EXERCISE → Every line from the start of the listing below through the line that contains "Lemma chain_self m" is to be reproduced word for word.

◆ ◆ ◆ ◆ ◆ ◆ ◆

(* ===== verification/RegKeyChange.v ===== *)
(** * Registry keys that are named or deleted

    Linking a new key into the tree and renaming one: where the name belongs among the
    subkeys of the parent.  [delete_key] takes a key, or with [recurse] a whole branch, out
    of the tree and changes nothing else. *)

From stdpp Require Import base list gmap.
From Stdlib Require Import ZArith Lia ZifyBool Sorted.
From S2P Require Import Prelude Fallible Atom AtomProofs RegValue RegValueProofs RegKey RegKeyProofs RegKeyTree RegKeyRefs.

Open Scope Z_scope.
Open Scope fallible_scope.

(** * The keys above a key *)

Lemma chain_fun m p l l' : chain m p l -> chain m p l' -> l = l'.
Proof.
  intros H. revert l'. induction H as [p n par Hn Hk | p n q l Hn Hq IH]; intros l' H'; inversion H' as [? n' par' Hn' Hk' | ? n' q' l2 Hn' Hq']; subst; [done | | |].
  - destruct (named_fun _ _ _ _ _ _ Hn Hn') as [_ ->]. by destruct (Hk q').
  - destruct (named_fun _ _ _ _ _ _ Hn Hn') as [_ <-]. by destruct (Hk' q).
  - destruct (named_fun _ _ _ _ _ _ Hn Hn') as [_ E]. injection E as <-. f_equal. by apply IH.
Qed.

(** Key [r] is [p] or lies below it. *)
Definition below (m : gmap Z core) (p r : Z) : Prop := exists l, chain m r l /\ p ∈ l.

Lemma chain_self m p l : chain m p l -> p ∈ l.
Proof. intros H. inversion H; by left. Qed.

Lemma chain_named m p l : chain m p l -> exists n par, named m p n par.
Proof. intros H. inversion H; eauto. Qed.

(** The keys above [q]. *)
Definition above (m : gmap Z core) (q r : Z) : Prop := exists l, chain m q l /\ r ∈ tail l.

Lemma chain_parent m p n q l : named m p n (InKey q) -> chain m p l -> exists l2, l = p :: l2 /\ chain m q l2.
Proof.
  intros Hn Hl. inversion Hl as [? n' par' Hn' Hk' | ? n' q' l2 Hn' Hq']; subst; destruct (named_fun _ _ _ _ _ _ Hn Hn') as [_ E]; [by destruct (Hk' q) |].
  injection E as <-. eauto.
Qed.

Lemma above_up m p n q r : named m p n (InKey q) -> above m p r -> r = q \/ above m q r.
Proof.
  intros Hn (l & Hl & Hr). destruct (chain_parent _ _ _ _ _ Hn Hl) as (l2 & -> & Hq). cbn in Hr. assert (E : exists ups, l2 = q :: ups) by (inversion Hq; eauto).
  destruct E as [ups ->]. apply elem_of_cons in Hr as [-> | Hr]; [by left | right; by exists (q :: ups)].
Qed.

(** Names that stay keep their place. *)
Lemma chain_earlier m m' r l :
  chain m' r l ->
  (forall c z', m' !! c = Some z' -> exists z, m !! c = Some z /\ (c_name z' = c_name z \/ c_name z' = None)) -> chain m r l.
Proof.
  intros Hl Hn. assert (Hnm : forall c n par, named m' c n par -> named m c n par).
  { intros c n par (z' & Hz' & E). destruct (Hn _ _ Hz') as (z & Hz & [E' | E']); [| congruence]. exists z. split; [done | congruence]. }
  induction Hl as [p n par Hp Hk | p n q l Hp Hq IH]; [eapply chain_top | eapply chain_up]; eauto.
Qed.

Lemma chain_keeps m m' p l : chain m p l -> (forall c n par, c ∈ l -> named m c n par -> named m' c n par) -> chain m' p l.
Proof.
  intros Hl. induction Hl as [p n par Hp Hk | p n q l Hp Hq IH]; intros Hn.
  - eapply chain_top; [apply Hn; [by left | exact Hp] | done].
  - eapply chain_up; [apply Hn; [by left | exact Hp] |]. apply IH. intros c k par Hc. apply Hn. by right.
Qed.

Section Chains.
Context (casemap : Z -> Z).
Abbreviation tree := (tree casemap).

Lemma chain_bound m p l : tree m -> chain m p l -> (length l <= size m)%nat.
Proof.
  intros Ht Hl. destruct (chain_named _ _ _ Hl) as (n & par & Hn). destruct (chain_exists casemap m p n par Ht Hn) as (l' & Hl' & H).
  by rewrite (chain_fun _ _ _ _ Hl Hl').
Qed.

Lemma below_rank m (rank : Z -> nat) p l :
  (forall c n q, named m c n (InKey q) -> (rank q < rank c)%nat) -> chain m p l -> forall r, r ∈ l -> (rank r <= rank p)%nat.
Proof.
  intros Hr Hl. induction Hl as [p n par Hn Hk | p n q l Hn Hq IH]; intros r Hin.
  - apply list_elem_of_singleton in Hin as ->. done.
  - apply elem_of_cons in Hin as [-> | Hin]; [done |]. specialize (IH r Hin). specialize (Hr _ _ _ Hn). lia.
Qed.

(** A parent and the keys above it are not below its subkey. *)
Lemma above_not_below m p n q l : tree m -> named m p n (InKey q) -> chain m q l -> forall r, r ∈ l -> ~ below m p r.
Proof.
  intros Ht Hn Hl r Hr (k & Hk & Hp). destruct (tr_rank _ m Ht) as [rank Hrank].
  pose proof (below_rank m rank q l Hrank Hl r Hr). pose proof (below_rank m rank r k Hrank Hk p Hp). specialize (Hrank _ _ _ Hn). lia.
Qed.
End Chains.

(** * What other keys see of a change *)

(** Who asked for a change of this kind, in the key itself or below it. *)
Definition asked (change : Z) (itself : bool) (n : notify) : bool := (itself || n_subtree n) && negb (Z.land change (n_filter n) =? 0).

(** The notifications of a key when it has changed, or one below it has: who asked has been
    told and is forgotten. *)
Definition hush (change : Z) (itself : bool) (ns : list notify) : list notify :=
  map (fun n => if asked change itself n then mkNotify [] (n_subtree n) (n_filter n) (n_hkey n) (n_process n) else n) ns.

Lemma hush_hush change b ns : hush change b (hush change b ns) = hush change b ns.
Proof.
  unfold hush. rewrite map_map. apply map_ext. intros n. destruct (asked change b n) eqn:E; [| by rewrite E].
  unfold asked in *. cbn. by rewrite E.
Qed.

(** What happens to a key when one below it changes: it may become dirty, and its
    notifications may be told; nothing else. *)
Definition told (change : Z) (k k' : rkey) : Prop := exists f ns, k' = with_notify ns (with_flags f k) /\
  (f = kflags k \/ f = Z.lor (kflags k) KEY_DIRTY) /\ (ns = rk_notify k \/ ns = hush change false (rk_notify k)).

#[export] Instance told_preorder change : PreOrder (told change).
Proof.
  split.
  - intros k. exists (kflags k), (rk_notify k). split; [by destruct k as [? ? ? ? ? ? ? ? [] ? ?] | auto].
  - intros k1 k2 k3 (f1 & n1 & -> & F1 & N1) (f2 & n2 & -> & F2 & N2). exists f2, n2. split; [done |]. cbn in *. split.
    + destruct F2 as [-> | ->], F1 as [-> | ->]; auto. right. by rewrite <- Z.lor_assoc, Z.lor_diag.
    + destruct N2 as [-> | ->], N1 as [-> | ->]; auto. right. apply hush_hush.
Qed.

Lemma flag_dirty k : core_of (with_flags (Z.lor (kflags k) KEY_DIRTY) k) = core_of k.
Proof. apply (with_flags_core (fun c => c)). intros d Hd. apply flag_lor. by destruct Hd as [-> | [-> | ->]]. Qed.

(** Nothing but the keys of [X] changes, except that those of [T] are told. *)
Definition spares (change : Z) (X T : Z -> Prop) (s s' : reg) : Prop := forall r,
  X r \/ rs_heap s' !! r = rs_heap s !! r \/ (T r /\ exists k k', rs_heap s !! r = Some k /\ rs_heap s' !! r = Some k' /\ told change k k').

#[export] Instance spares_preorder change X T : PreOrder (spares change X T).
Proof.
  split; [intros s r; auto |]. intros s1 s2 s3 H1 H2 r. destruct (H1 r) as [? | [E1 | (Ht & k1 & k2 & K1 & K2 & T1)]]; [by left | |].
  - destruct (H2 r) as [? | [E2 | H]]; [by left | right; left; congruence |]. rewrite E1 in H. auto.
  - destruct (H2 r) as [? | [E2 | (_ & k2' & k3 & K2' & K3 & T2)]]; [by left | |].
    + right; right. split; [done |]. exists k1, k2. by rewrite E2.
    + rewrite K2 in K2'. injection K2' as <-. right; right. split; [done |]. exists k1, k3. split_and!; [done | done | by etransitivity].
Qed.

◆ ◆ ◆ ◆ ◆ ◆ ◆

WORKED SOLUTION →
(* ===== verification/RegKeyChange.v ===== *)
(** * Registry keys that are named or deleted

    Linking a new key into the tree and renaming one: where the name belongs among the
    subkeys of the parent.  [delete_key] takes a key, or with [recurse] a whole branch, out
    of the tree and changes nothing else. *)

From stdpp Require Import base list gmap.
From Stdlib Require Import ZArith Lia ZifyBool Sorted.
From S2P Require Import Prelude Fallible Atom AtomProofs RegValue RegValueProofs RegKey RegKeyProofs RegKeyTree RegKeyRefs.

Open Scope Z_scope.
Open Scope fallible_scope.

(** * The keys above a key *)

Lemma chain_fun m p l l' : chain m p l -> chain m p l' -> l = l'.
Proof.
  intros H. revert l'. induction H as [p n par Hn Hk | p n q l Hn Hq IH]; intros l' H'; inversion H' as [? n' par' Hn' Hk' | ? n' q' l2 Hn' Hq']; subst; [done | | |].
  - destruct (named_fun _ _ _ _ _ _ Hn Hn') as [_ ->]. by destruct (Hk q').
  - destruct (named_fun _ _ _ _ _ _ Hn Hn') as [_ <-]. by destruct (Hk' q).
  - destruct (named_fun _ _ _ _ _ _ Hn Hn') as [_ E]. injection E as <-. f_equal. by apply IH.
Qed.

(** Key [r] is [p] or lies below it. *)
Definition below (m : gmap Z core) (p r : Z) : Prop := exists l, chain m r l /\ p ∈ l.

Lemma chain_self m p l : chain m p l -> p ∈ l.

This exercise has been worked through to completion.